The Kind Worth Killing

I told him I didn’t, and climbed the narrow stairwell to the second floor. The view from my room was a narrow slice of ocean past a cluster of huddled trees on the bluff across the road, but the room was nice, with dark blue walls, Shaker-style furniture, and a four-poster bed with an actual red-white-and-blue quilt on it. I wondered, of course, if this were a room that Ted and Miranda had stayed in. Had they slept together in this bed?

 

I unpacked my bag. I had told John at the front desk that I would be staying for two nights, but I had packed clothes for more than that. I would play it by ear. The room was too warm, the radiator clicking and hissing, and I opened the window, standing there while the cold air spilled over me. The low clouds were thinning as the afternoon wore on, and I could make out the lengthening shadow of the inn as it stretched across the road. It would be dark in less than an hour. I had planned on walking the cliff walk but decided that I could do that the following day. I left the window cracked and lay down on the soft bed. The ceiling was crossed with dark beams, and I imagined Miranda in this room staring at the same view. I pictured her alone, naked under the sheets, thinking about the two men in her life—her husband and her lover—and plotting murder. I tried to think of Ted, but my mind kept slipping toward Miranda. Was it possible that I was wrong about her, and that Ted had really been killed by a surprised burglar? I didn’t think so but knew it was a possibility. It was the first thing I needed to find out, and the reason why I needed to meet Brad as soon as possible.

 

Miranda flooded my thoughts. I remembered her from years ago, staring into my eyes that drunken night at St. Dunstan’s. She had wanted to study them, she said, and I’d let her. I could smell the sweet trace of vodka on her breath, and one of her hands was touching my wrist. She told me all the colors she could see in my eyes. I wondered at the time what she was up to. I thought that it had to do with Eric, that she was trying to spook me, since I was now going out with her ex-boyfriend, but now I wonder if it had something to do with me. What had she seen in my eyes? Had she seen Chet at the bottom of that well? A commonality that went beyond Eric Washburn?

 

Some guy whose name I’ve forgotten had yelled, “Kiss, already,” from across the room and we broke eye contact, but I’ve never forgotten that moment. I wondered if she remembered it, too.

 

I stayed in the room until a little after five, then changed into my tightest jeans. I pulled my hair back into a ponytail, and put on more makeup than I normally used, including dark eyeliner. After dinner at the Livery, I was planning on checking out Cooley’s on the beach, and I needed to look the part.

 

The Livery was quiet when I took a seat at the bar. The bartender, a dyspeptic-looking giant in suspenders and a tie, was cutting lemons and limes, and a waitress was wiping down tables. The bar area was long and narrow. At one end was an unlit fireplace, and at the other, a man with long gray hair was unpacking an acoustic guitar, and setting up an amplifier. I hung my purse from a hook beneath the oak bar and ordered a bottle of light beer.
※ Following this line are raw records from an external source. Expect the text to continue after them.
Lemma retention_pass_completes_witness :
  times aged = ["727200000000000"; "856800000000000"] ∧
  ∃ e s', prune_pass [one_round today] (today - a_day) aged = (Some e, s') ∧ trimmed (today - a_day) aged s' ∧
    (e = Finished → settled (today - a_day) (audit (conn s')) ∨
       ∃ r, r ∈ [one_round today] ∧ ahead (ro_now r) (audit (conn s'))).
Proof.
  split; [vm_compute; reflexivity|]. apply (retention_pass_completes (today - a_day) [one_round today] aged aged_reachable).
  - vm_compute. reflexivity.
  - repeat constructor.
  - vm_compute. reflexivity.
Defined.

(** An hour later; and the clock set forward by ten days in between. *)
Definition hour : Z := 3600 * NANOS.
Definition tick (wall : Z) (h : Z) : Tick := mkTick [] (h * hour) wall 1 [one_round wall].
Definition kept_times (ticks : list Tick) : list AuditEvent * list string :=
  let r := run_retention ticks None aged in (r.1, times r.2).

Lemma retention_trusts_the_clock_witness :
  kept_times [tick today 1] = ([], ["856800000000000"; "900000000000000"]) ∧
  spares (due [tick today 1] None) aged (run_retention [tick today 1] None aged).2.
Proof.
  split; [vm_compute; reflexivity|].
  apply (retention_trusts_the_clock [tick today 1] None aged aged_reachable). vm_compute. reflexivity.
Defined.

(** The round after a jump is skipped, the one after that trusts the clock: all
    records but the newest are gone an hour later. *)
Definition early : AuditStore := (append up new_store [closed (today - 300 * NANOS); closed (today - 2 * NANOS); closed (today - NANOS)]).2.
Example jump_trusted_next_round :
  let jumped := [mkTick [] 0 today 1 [one_round today]; mkTick [] hour (today + hour + a_day + 600 * NANOS) 1 [];
                 mkTick [] (2 * hour) (today + 2 * hour + a_day + 600 * NANOS) 1 [one_round (today + 2 * hour + a_day + 600 * NANOS)]] in
  (run_retention jumped None early).1 = [ClockJumped 87000] ∧
  times (run_retention jumped None early).2 = ["899999000000000"; "994200000000000"].
Proof. cbv zeta. split; vm_compute; reflexivity. Qed.

(** A clock set forward while the gateway does not run is not noticed. *)
Example jump_before_start_unnoticed :
  let started := [mkTick [] 0 (today + a_day + 600 * NANOS) 1 [one_round (today + a_day + 600 * NANOS)]] in
  (run_retention started None early).1 = [] ∧ length (audit (conn (run_retention started None early).2)) = 2%nat.
Proof. cbv zeta. split; vm_compute; reflexivity. Qed.
End RetentionWitnesses.
(* ===== verification/Opc.v ===== *)
(** The OPC UA messages the relay handles, as far as its code looks at them.

    The types come from the OPC UA stack: a value the code only prints is its
    text, a part it only passes on is an opaque [Blob]. What the code calls on
    them is the class [Opc]. *)

From Stdlib Require Import SpecFloat.
From S2P Require Import Prelude Event Net.

(** Bytes or structures the relay passes on without looking inside. *)
Definition Blob : Type := string.

(** The status codes the relay names; all others are [Status]. *)
Inductive StatusCode : Type :=
| BadUnexpectedError | BadInternalError | BadTimeout | BadServerNotConnected | BadNotConnected
| BadServerHalted | BadServiceUnsupported | BadNonceInvalid | BadProtocolVersionUnsupported
| BadSecurityChecksFailed | BadSecurityPolicyRejected | BadSecurityModeRejected
| BadSecurityModeInsufficient | BadSecureChannelIdInvalid | BadSecureChannelTokenUnknown
| BadCertificateInvalid | BadCertificateUntrusted | BadCertificateUriInvalid
| BadApplicationSignatureInvalid | BadIdentityTokenInvalid | BadIdentityTokenRejected
| BadSessionIdInvalid | BadCommunicationError | BadTcpMessageTooLarge | BadTcpMessageTypeInvalid
| BadDecodingError | BadRequestTooLarge | BadResponseTooLarge | BadConnectionClosed
| BadSequenceNumberInvalid | BadTcpEndpointUrlInvalid
| Status (code : Z).

#[export] Instance StatusCode_eq_dec : EqDecision StatusCode.
Proof. solve_decision. Defined.

Inductive SecurityMode : Type := ModeInvalid | ModeNone | ModeSign | ModeSignAndEncrypt.
#[export] Instance SecurityMode_eq_dec : EqDecision SecurityMode.
Proof. solve_decision. Defined.

Inductive UserTokenType : Type := TokenAnonymous | TokenUserName | TokenCertificate | TokenIssued.
#[export] Instance UserTokenType_eq_dec : EqDecision UserTokenType.
Proof. solve_decision. Defined.

(** What the relay uses of the stack. *)
Class Opc : Type := {
  opc_nodes :: NodeIds;
  (** [StatusCode::is_good] and [is_bad] of codes without a name here *)
  code_good : Z → bool;
  code_bad : Z → bool;
  code_not_both n : code_good n = true → code_bad n = false;
  status_str : StatusCode → string;
  (** [AttributeId::from_u32] with its [Debug] name, and two of the ids *)
  attribute_debug : Z → option string;
  attr_Value : Z;
  attr_DisplayName : Z;
  (** [SecurityPolicy] *)
  Policy : Type;
  Policy_eq_dec :: EqDecision Policy;
  PolicyNone : Policy;
  PolicyUnknown : Policy;
  policy_supported : Policy → bool;
  policy_of_uri : string → Policy;
  policy_str : Policy → string;
  (** [X509] *)
  Cert : Type;
  cert_of_bytes : Blob → option Cert;
  thumbprint : Cert → string;
  subject_name : Cert → string;
  (** [hex::encode] and [serde_json::Value::to_string] *)
  hex_encode : string → string;
  json_str : json → string;
}.

Section Messages.
Context `{Opc}.

(** The named codes are all errors, as their names say. *)
Definition is_good (s : StatusCode) : bool := match s with Status n => code_good n | _ => false end.
Definition is_bad (s : StatusCode) : bool := match s with Status n => code_bad n | _ => true end.

Lemma good_not_bad s : is_good s = true → is_bad s = false.
Proof. destruct s; simpl; try done. apply code_not_both. Qed.

(** ** Values

    [Variant], with the values the code prints as their text; a [Float] is
    the [f64] it widens to. *)
Inductive Variant : Type :=
| VEmpty
| VBoolean (b : bool)
(** SByte to UInt64, with the name of the type *)
| VInteger (type_name : string) (n : Z)
(** Float and Double: the bits of the [f64], and its text *)
| VFloat (type_name : string) (bits : Z) (text : string)
| VString (s : option string)
(** DateTime, Guid, StatusCode, DiagnosticInfo: printed as they are *)
| VPlain (type_name : string) (text : string)
(** XmlElement, QualifiedName, LocalizedText, NodeId, ExpandedNodeId *)
| VText (type_name : string) (text : string)
| VByteString (b : option string)
| VExtensionObject (e : ExtensionObject)
| VVariant (v : Variant)
| VDataValue (v : option Variant)
| VArray (value_type : string) (dimensions : option (list Z)) (values : list Variant)
(** What the code sees of an extension object: its type id, and a body that
    is null, raw bytes, or a decoded structure with its [Debug] text. *)
with ExtensionObject : Type :=
| EoNull
| EoRaw (type_id : string) (body : option string)
| EoBody (type_id : string) (debug : string).

Record DataValue : Type := mkDataValue {
  dv_value : option Variant;
  dv_status : option StatusCode;
  dv_source_timestamp : option string;
  dv_server_timestamp : option string;
}.

(** ** Requests *)
Record RequestHeader : Type := mkRequestHeader {
  authentication_token : NodeId;
  request_handle : Z;
  timeout_hint : Z;
}.

(** [NumericRange]: [None], or a range with its text. *)
Record WriteValue : Type := mkWriteValue {
  w_node_id : NodeId;
  w_attribute_id : Z;
  w_index_range : option string;
  w_value : DataValue;
}.

Record ReadValueId : Type := mkReadValueId {
  rv_node_id : NodeId;
  rv_attribute_id : Z;
  rv_index_range : option string;
}.

Record CallMethod : Type := mkCallMethod {
  c_object_id : NodeId;
  c_method_id : NodeId;
  c_input_arguments : option (list Variant);
}.

(** A history update: one of the six known details with its node, or the
    type id of another structure. *)
Inductive HistoryDetails : Type :=
| KnownDetails (name : string) (node : NodeId)
| UnknownDetails (type_id : string).

Record ApplicationDescription : Type := mkApplicationDescription {
  ad_application_uri : string;
  ad_product_uri : string;
  ad_application_name : string;
  ad_is_server : bool;
  ad_discovery_urls : option (list string);
}.

Record CreateSessionRequest : Type := mkCreateSessionRequest {
  cs_header : RequestHeader;
  cs_client_description : ApplicationDescription;
  cs_server_uri : string;
  cs_endpoint_url : string;
  cs_session_name : string;
  cs_client_nonce : Blob;
  cs_client_certificate : Blob;
  cs_requested_session_timeout : spec_float;
  cs_max_response_message_size : Z;
}.

Record UserNameToken : Type := mkUserNameToken {
  un_policy_id : string;
  un_user_name : string;
  un_password : Blob;
  un_encryption_algorithm : string;
}.

(** The kinds of user identity token the relay tells apart. *)
Inductive IdentityToken : Type :=
| ItNull
| ItAnonymous (policy_id : string)
| ItUserName (t : UserNameToken)
| ItX509 (certificate_data : Blob)
| ItIssued
| ItOther.

(** A signature: algorithm and bytes, or null. *)
Definition Signature : Type := option Blob.

Record ActivateSessionRequest : Type := mkActivateSessionRequest {
  as_header : RequestHeader;
  as_client_signature : Signature;
  as_locale_ids : list string;
  as_user_identity_token : IdentityToken;
  as_user_token_signature : Signature;
}.

Record OpenSecureChannelRequest : Type := mkOpenSecureChannelRequest {
  os_protocol_version : Z;
  (** Renew, not Issue *)
  os_renew : bool;
  os_security_mode : SecurityMode;
  os_client_nonce : Blob;
  os_requested_lifetime : Z;
}.

Inductive RequestMessage : Type :=
| RqWrite (h : RequestHeader) (nodes_to_write : option (list WriteValue))
| RqCall (h : RequestHeader) (methods_to_call : option (list CallMethod))
| RqHistoryUpdate (h : RequestHeader) (details : option (list HistoryDetails))
(** requested id and parent; source and target: as text *)
| RqAddNodes (h : RequestHeader) (nodes_to_add : option (list (string * string)))
| RqDeleteNodes (h : RequestHeader) (nodes_to_delete : option (list NodeId))
| RqAddReferences (h : RequestHeader) (references_to_add : option (list (string * string)))
| RqDeleteReferences (h : RequestHeader) (references_to_delete : option (list (string * string)))
| RqTransferSubscriptions (h : RequestHeader) (subscription_ids : option (list Z))
| RqRead (h : RequestHeader) (nodes_to_read : option (list ReadValueId))
| RqCreateSession (r : CreateSessionRequest)
| RqActivateSession (r : ActivateSessionRequest)
| RqCloseSession (h : RequestHeader)
| RqOpenSecureChannel (h : RequestHeader) (o : OpenSecureChannelRequest)
| RqCloseSecureChannel (h : RequestHeader)
| RqGetEndpoints (h : RequestHeader) (endpoint_url : string)
| RqFindServers (h : RequestHeader) (endpoint_url : string)
| RqFindServersOnNetwork (h : RequestHeader)
| RqRegisterServer (h : RequestHeader)
| RqRegisterServer2 (h : RequestHeader)
| RqOther (h : RequestHeader) (body : Blob).

Definition request_header (r : RequestMessage) : RequestHeader :=
  match r with
  | RqWrite h _ | RqCall h _ | RqHistoryUpdate h _ | RqAddNodes h _ | RqDeleteNodes h _
  | RqAddReferences h _ | RqDeleteReferences h _ | RqTransferSubscriptions h _ | RqRead h _
  | RqCloseSession h | RqOpenSecureChannel h _ | RqCloseSecureChannel h | RqGetEndpoints h _
  | RqFindServers h _ | RqFindServersOnNetwork h | RqRegisterServer h | RqRegisterServer2 h
  | RqOther h _ => h
  | RqCreateSession r => cs_header r
  | RqActivateSession r => as_header r
  end.

(** ** Endpoints *)
Record UserTokenPolicy : Type := mkUserTokenPolicy {
  policy_id : string;
  token_type : UserTokenType;
  token_security_policy_uri : string;
}.

Record EndpointDescription : Type := mkEndpointDescription {
  ep_url : string;
  ep_server : ApplicationDescription;
  ep_server_certificate : Blob;
  security_mode : SecurityMode;
  security_policy_uri : string;
  user_identity_tokens : option (list UserTokenPolicy);
  transport_profile_uri : string;
  security_level : Z;
}.

Definition ep_policy (e : EndpointDescription) : Policy := policy_of_uri (security_policy_uri e).

(** ** Responses *)
Record CreateSessionResponse : Type := mkCreateSessionResponse {
  cr_service_result : StatusCode;
  cr_session_id : string;
  cr_authentication_token : NodeId;
  (** an [f64], in milliseconds *)
  cr_revised_session_timeout : spec_float;
  cr_server_nonce : Blob;
  cr_server_certificate : Blob;
  cr_server_endpoints : option (list EndpointDescription);
  cr_server_signature : Signature;
  cr_max_request_message_size : Z;
}.

Inductive ResponseMessage : Type :=
| RsWrite (sr : StatusCode) (results : option (list StatusCode))
| RsCall (sr : StatusCode) (results : option (list StatusCode))
| RsHistoryUpdate (sr : StatusCode) (results : option (list StatusCode))
| RsAddNodes (sr : StatusCode) (results : option (list StatusCode))
| RsDeleteNodes (sr : StatusCode) (results : option (list StatusCode))
| RsAddReferences (sr : StatusCode) (results : option (list StatusCode))
| RsDeleteReferences (sr : StatusCode) (results : option (list StatusCode))
| RsTransferSubscriptions (sr : StatusCode) (results : option (list StatusCode))
| RsRead (sr : StatusCode) (results : option (list DataValue))
| RsCreateSession (r : CreateSessionResponse)
| RsActivateSession (sr : StatusCode) (server_nonce : Blob) (results : Blob)
| RsServiceFault (handle : Z) (sr : StatusCode)
| RsOther (sr : StatusCode) (body : Blob)
(** a token (channel, token id, lifetime in ms) and the server's nonce *)
| RsOpenSecureChannel (sr : StatusCode) (token : Z * Z * Z) (server_nonce : Blob)
| RsGetEndpoints (sr : StatusCode) (endpoints : option (list EndpointDescription))
| RsFindServers (sr : StatusCode) (servers : option (list ApplicationDescription)).

Definition service_result (r : ResponseMessage) : StatusCode :=
  match r with
  | RsWrite sr _ | RsCall sr _ | RsHistoryUpdate sr _ | RsAddNodes sr _ | RsDeleteNodes sr _
  | RsAddReferences sr _ | RsDeleteReferences sr _ | RsTransferSubscriptions sr _ | RsRead sr _
  | RsActivateSession sr _ _ | RsServiceFault _ sr | RsOther sr _ | RsOpenSecureChannel sr _ _
  | RsGetEndpoints sr _ | RsFindServers sr _ => sr
  | RsCreateSession r => cr_service_result r
  end.

(** [fault]: the gateway's own error answer. *)
Definition fault (handle : Z) (status : StatusCode) : ResponseMessage := RsServiceFault handle status.
End Messages.

(** A stack with text node ids, to run the model with: codes below 100 are
    good, other codes bad; policies are their names. *)
Module ToyOpc.
Import ToyNodes.
Lemma codes_not_both n : (n <? 100) = true → (100 <=? n) = false.
Proof. intros Hn. apply Z.ltb_lt in Hn. apply Z.leb_gt. lia. Qed.

Definition toy_status_str (s : StatusCode) : string :=
  match s with
  | Status n => if n =? 0 then "Good" else "Status" +:+ pretty n
  | BadInternalError => "BadInternalError"
  | _ => "Bad"
  end.

#[export] Instance opc : Opc := {
  opc_nodes := text_nodes;
  code_good n := n <? 100;
  code_bad n := 100 <=? n;
  code_not_both := codes_not_both;
  status_str := toy_status_str;
  attribute_debug id := if id =? 13 then Some "Value" else None;
  attr_Value := 13;
  attr_DisplayName := 4;
  Policy := string;
  Policy_eq_dec := String.eq_dec;
  PolicyNone := "None";
  PolicyUnknown := "Unknown";
  policy_supported _ := true;
  policy_of_uri s := s;
  policy_str s := s;
  Cert := string;
  cert_of_bytes b := Some b;
  thumbprint c := c;
  subject_name c := c;
  hex_encode s := s;
  json_str j := match j with JStr s => s | _ => EmptyString end;
}.
End ToyOpc.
Football highlights were playing on the TV mounted above the bottles, and I pretended to be interested. I wondered if anyone would show up on a Sunday night, but by six o’clock, as I was nursing my second beer, at least fifteen customers had arrived, most of them taking seats at the bar, and the man with the acoustic guitar had already sung two Eagles songs. I hadn’t eaten since breakfast and ordered a turkey burger with sweet potato fries. Just as it was arriving, John, the hotel concierge who had checked me in, sat down two stools over and ordered a Grey Goose martini.

 

“Hello, there,” I said, swiveling my barstool fractionally in his direction.

 

I watched his eyes hunt my face. I knew I looked quite a bit different from when I had checked in. After a long second, he said, “Hello, guest with no reservation. How’d you like your room?”

 

“It’s lovely. You were right.”

 

“Didn’t bump your head going through the door?”

 

“Almost.”

 

His drink arrived, the vodka forming a trembling meniscus at the brim of the glass. “Now, how do you expect me to drink this?” he said to the bartender, who, without a word, plucked up a small black bar straw and dropped it into his martini. John lowered the level of the vodka a quarter inch, then flicked the straw back toward the bartender, who let it bounce off his chest and fall to the floor.

 

“Nice to leave your job and be able to go less than a hundred yards to get a martini,” I said.

 

“I wasn’t kidding when I said how good this place was. See what a great advertisement I am, drinking at my own place of work.” His laugh was almost like a giggle, his shoulders hitching up and down.

 

We chatted while I ate my burger, and he worked his way through the martini, adding ice as he drank it. I was about to give up any hope that I would stumble into gossip about Ted and Miranda, but when John’s second martini arrived, he asked, “You said you were from Boston?”

 

“No, but Massachusetts. Winslow, about twenty miles west.”

 

“Did you read about the murder in the South End? Ted Severson.”